About the only blemish in the entire Eye-Fi experience for me is the "Eye-Fi Center" software. As far as I can tell this is some sort of GUI "shell" which wraps around a web service. (Update: it's an Adobe Air app.) It's fairly craptastic. The UI seems unpolished, although very colorful, and it's more difficult to find some settings than it needs to be. That is a minor complaint, however, compared to the all-too-frequent problem of telling me that I need to insert a card which is already inserted and which has been inserted for some time now and which the "Eye-Fi Center" software has been accessing up until the point when it decides, for no particular reason, that it is no longer inserted. Most of the time the problem is solved either by relaunching the software or by ejecting and re-mounting the card in its USB reader. In the grand scheme of life it is a minor issue, but it happens far too often.
One final feature note: the Pro X2 also supports "Ad Hoc," meaning that if you are out somewhere without a real Wi-Fi network but only your laptop, you can create an Ad Hoc Wi-Fi network on your laptop and have the pictures upload to your laptop without a router.
As someone who was very disappointed with the first generation of Eye-Fi cards, I am hopeful that the second generation "X2" cards will finally live up to all the promise. The ideas were always solid, but now the technology has finally caught up. Obviously I've only had the card for a few hours, but I look forward to putting it through the paces. At $150 there is no doubt that you are paying a hefty premium for the card, but the feature set makes it worth it to me, if for no other reason than this one: With an automatic upload to Flickr and my hard drive, every picture I take is automatically backed up off-site as soon as I get back to my computer.

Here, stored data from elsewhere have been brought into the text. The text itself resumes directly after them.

Lemma ex_blank_ok : Physmem.pm_blank 0x200000 ex_blank.
Proof.
  split; [done|..].
  - intros p Hp. split; [by apply (PmProps.list_to_map_some (λ _, Pm.Page 0 0 0 0 0 0 Pm.BUD_NOBUD Pm.BUD_FREE))|].
    by apply (PmProps.list_to_map_some (λ _, RbtNode BLACK 0 0 0)).
  - intros p. unfold PmSpec.page_of, ex_blank. cbn [Pm.pages]. destruct (list_to_map _ !! p) as [x|] eqn:Hx; [|done].
    by apply elem_of_list_to_map_2, list_elem_of_fmap in Hx as (q & [= _ ->] & _).
Qed.
Lemma ex_slots_ok : Vslots.slots_blank 0x2F0000 0x300000 ex_heap.
Proof.
  assert (∀ x, x ∈ Vslots.kvm_slots 0x300000 → x ≠ 0x2F0000) as Hne.
  { intros x (i & _ & ->)%Slot.elem_of_slots. unfold Vslots.SZ_VPAGE. lia. }
  split; [split|done|].
  - apply (PmProps.list_to_map_some (λ _, DList.LNode 0 0)). left.
  - intros Hx. by apply (Hne _ Hx).
  - intros x Hx. apply (PmProps.list_to_map_some (λ _, DList.LNode 0 0)). by right.
Qed.

(** The whole pages behind the image are 0x200000 to 0x500000. *)
Lemma memory_init_correct_witness :
  wp (memory_init 7 UM_NOPM 0xC0100000 0x1000 0x200000 0x2F0000 0x300000 (boot_args 0xC0100000 0xC0200000 ex_map))
    (λ err s', err = E_OK ∧ one_free (0xC0400000, 0x7DA00000) (k_vm (pages (bt_slab s'))) ∧
      ∃ L, ∀ x, PmSpec.covers L (Pm.pages (pt_pages (k_ptb (pages (bt_slab s'))))) x ↔ in_pages 0x200000 0x300800 x) ex_boot.
Proof.
  assert (boot_args 0xC0100000 0xC0200000 ex_map = BootArg 0x200000 0x300800 0xC0400000 0x3DC00000) as Eb by by vm_compute.
  assert (Forall (λ e, etype e = 1 → low_entry e ∧ whole_image 0x100000 0x200000 e) ex_map) as Hl.
  { assert (W32 = 4294967296) as EW by done. unfold ex_map, low_entry, whole_image. rewrite EW.
    repeat (apply Forall_cons_2; [cbn [base_addr_low base_addr_high length_low length_high etype]; intros; lia|]). constructor. }
  assert (∃ x, in_pages 0x200000 0x300800 x) as Hx by (exists 0x200000, 512; lia).
  assert (14 < length (Trap.intr_table (bt_trap ex_boot)))%nat as Ht by (apply Nat.ltb_lt; by vm_compute).
  assert (sub32 0xC0100000 KERN_BASE = 0x100000 ∧ sub32 0xC0200000 KERN_BASE = 0x200000) as [E1 E2] by (split; reflexivity).
  assert (0 ≤ 0x100000 < 0x200000) as Hk by lia.
  assert (kvm_size (BootArg 0x200000 0x300800 0xC0400000 0x3DC00000) = 0x7DA00000) as E3 by by vm_compute.
  refine (wp_mono _ _ _ _ (memory_init_correct 7 UM_NOPM 0xC0100000 0x1000 0x200000 0x2F0000 0x300000
    0xC0100000 0xC0200000 ex_map ex_boot _ _ _ ex_blank_ok ex_slots_ok Ht) _).
  - rewrite E1, E2. exact Hk.
  - rewrite E1, E2. exact Hl.
  - rewrite Eb. exact Hx.
  - intros err s'. rewrite Eb, E3. intros (He & (L & t & _ & HL) & _ & _ & Hone & _).
    split; [exact He|]. split; [exact Hone|]. exists L. exact HL.
Defined.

Note: This review is based on a unit I pre-ordered a few weeks ago, and paid for myself (my birthday is coming up), not a review unit. If you look at Amazon's web page for the Pro X2, it says that it won't ship until April 6th. This is Amazon's way of saying that it is backordered (a word that Amazon does not seem to like), which you can confirm at Eye-Fi's webpage. Pre-orders began shipping last week.